The Backstage Of Our Lives

Last year I had the experience of taking a van of old furniture to New Cross South London recycling centre. Gary had the van from work, and the Villas were still full with useless rubbish EdB had collected from the streets. We wanted to get stuff out of the way.

As I found out, Recylcing Centre is a bit of a misnomer. We were asked to put the furniture through a giant machine which squashed it to death; it then gets burnt. Heaps of stuff were sorted according to type, and then taken elsewhere.

There was one huge container filled with elecrtic equipment. I climbed the metal stairway to the top of it, from which you would throw the defunct video/tv/streo on the heap. I remember looking with shock and amazement on this mountain of hi-fi. I had been finding appliances in the streets for some time, and I know that most cases it works; when it's broken, the fault is usually minor. There was a NAD amplifier right there at the very top. Should I just take it? I needed one for my room. As so often when I am faced with the sudden promise of freedom, I was not sure what to do. I hesitated for a few seconds; a huge lorry came and towed the container away. It was gone forever. I don't know what they do with hifi. Some elements are toxic. I doubt if they recycle any of it. One thing I knew for sure: no-one's going to even try to fix these things, or even test them.

I remember returning home feeling physically sick. We were supposed to do another run but I said I couldn't. The image of that mountain of discarded hifi kept coming into my mind. I felt like I had just been to a slaughterhouse. It was as if I had seen something which I wasn't supposed to see: as if I was taken to the backstage of a glamorous show, and found everything there miserable, sordid and vile.

Some people say you should eat meat only if you are able to kill an animal yourself; that if you couldn't, then you were a hypocrite. I tend to agree. As I see it, one should be willing to face the consequences of one's actions.
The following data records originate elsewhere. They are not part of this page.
Section evaluate.
Context (request : Request) (role : WorkerRole) (sm : option Summary).
Definition decided (st : DecisionStatus) (ok : bool) (r : DecisionReason) (e : list jsstring) (d : list DebtItem) : Decision :=
  mkDecision st ok (r_operation request) r (r_projectId request) role e d sm.
Definition denied := decided Denied false.
End evaluate.

Definition flat_evidence (d : list DebtItem) : list jsstring := concat (map d_evidence d).

Definition evaluateScopedProjectAdmission (request : Request) (snapshot : option Snapshot) (scoped : ScopedContext) (role : WorkerRole) : Decision :=
  let sm := Some (mkSummary (sc_scope scoped) (target scoped) (backlog scoped)) in
  let denied := denied request role sm in
  match snapshot with
  | None => denied SnapshotUnavailable [js "project admission snapshot is unavailable"] []
  | Some snapshot =>
      if is_true (unavailable snapshot) then denied SnapshotUnavailable [js "project admission snapshot is unavailable"] []
      else if is_true (stale snapshot) then denied ReasonSnapshotStale [js "project admission snapshot is stale"] (safetyDebt scoped)
      else if negb (truthy (default [] (canonicalPath (target scoped)))) || bool_decide (sc_scope scoped = Unknown)
      then denied UnreadableProjectState [js "verified admission target is unavailable"] (safetyDebt scoped)
      else
        let safety := not_info (safetyDebt scoped) in
        let unreadable := of_reason UnreadableRoot safety in
        let pressure := of_reason DiskPressure safety in
        let blocking := List.filter (λ i, negb (bool_decide (d_reason i = SnapshotStale)) && negb (bool_decide (d_reason i = DiskPressure))) safety in
        if (0 <? length unreadable)%nat then denied UnreadableProjectState [js "scoped project state is unreadable"] unreadable
        else if (0 <? length pressure)%nat then denied ReasonDiskPressure [js "scoped project state is under disk pressure"] pressure
        else if (0 <? length blocking)%nat then denied OutputDebtPresent [js "target/resource safety debt is present"] blocking
        else decided request role sm Allowed true ReasonAllowed
               [if 0 <? b_count (backlog scoped) then js "independent target is safe; unrelated backlog is informational"
                else js "independent target is safe"]%Z []
  end.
I'd like to take this further: imagine each time you were buying new shoes, you would have to see, not pictures of models and sport stars, but the 16 year old indonesian girl who made them. That each time you boarded an airplane, you would be shown the amounts of fuel that your flight will use. That each time you had a drink in a club, you would get a glimpse of the guy washing the dishes in the kitchen for less the minimum wage. That each time you took the rubbish out, you would see the landfill where it goes. Imagine you had to come face-to-face, on a daily basis, with the consequences of the way you live. Surely it would be unbearable.

This is one reason packaging is so important for the way we live. The horrible, boring facts (socially, enviromentally) are constantly hidden behind a shining wrapping. We are kept safe from the real price of it all. We should never be allowed to see the backstage: some of us might not take it very well. It might prove too disconcerting. It might lead us to serious doubts.

The wholesale market, where I go every week, provides such experience. It is an industrial wasteland, quite literally. It is a desert of concrete. It is devoid of any of the joys which the word market brings to mind. It is the reality behind the supermarket shelf. And yeah, it's food for free.

* * *

Today at the market:
Italian fruit season! with organic clementines, kiwis and pink grapefruits (my favourite fruit on earth... after figs); non organic pears
Sicilian courgettes
Leeks, kale
British apples

2 comments:

Electric Sadhu said...

As to what they do with "expired" electronics (and I should know, being one myself):
In Japan, where the electronic-appliance life-cycle is ridiculously short,
they shred it all and make asphalt out of it (for roads and pavements).

mink said...

My dear brother I would never have you shreded and made into asphalt. That would be such a waste.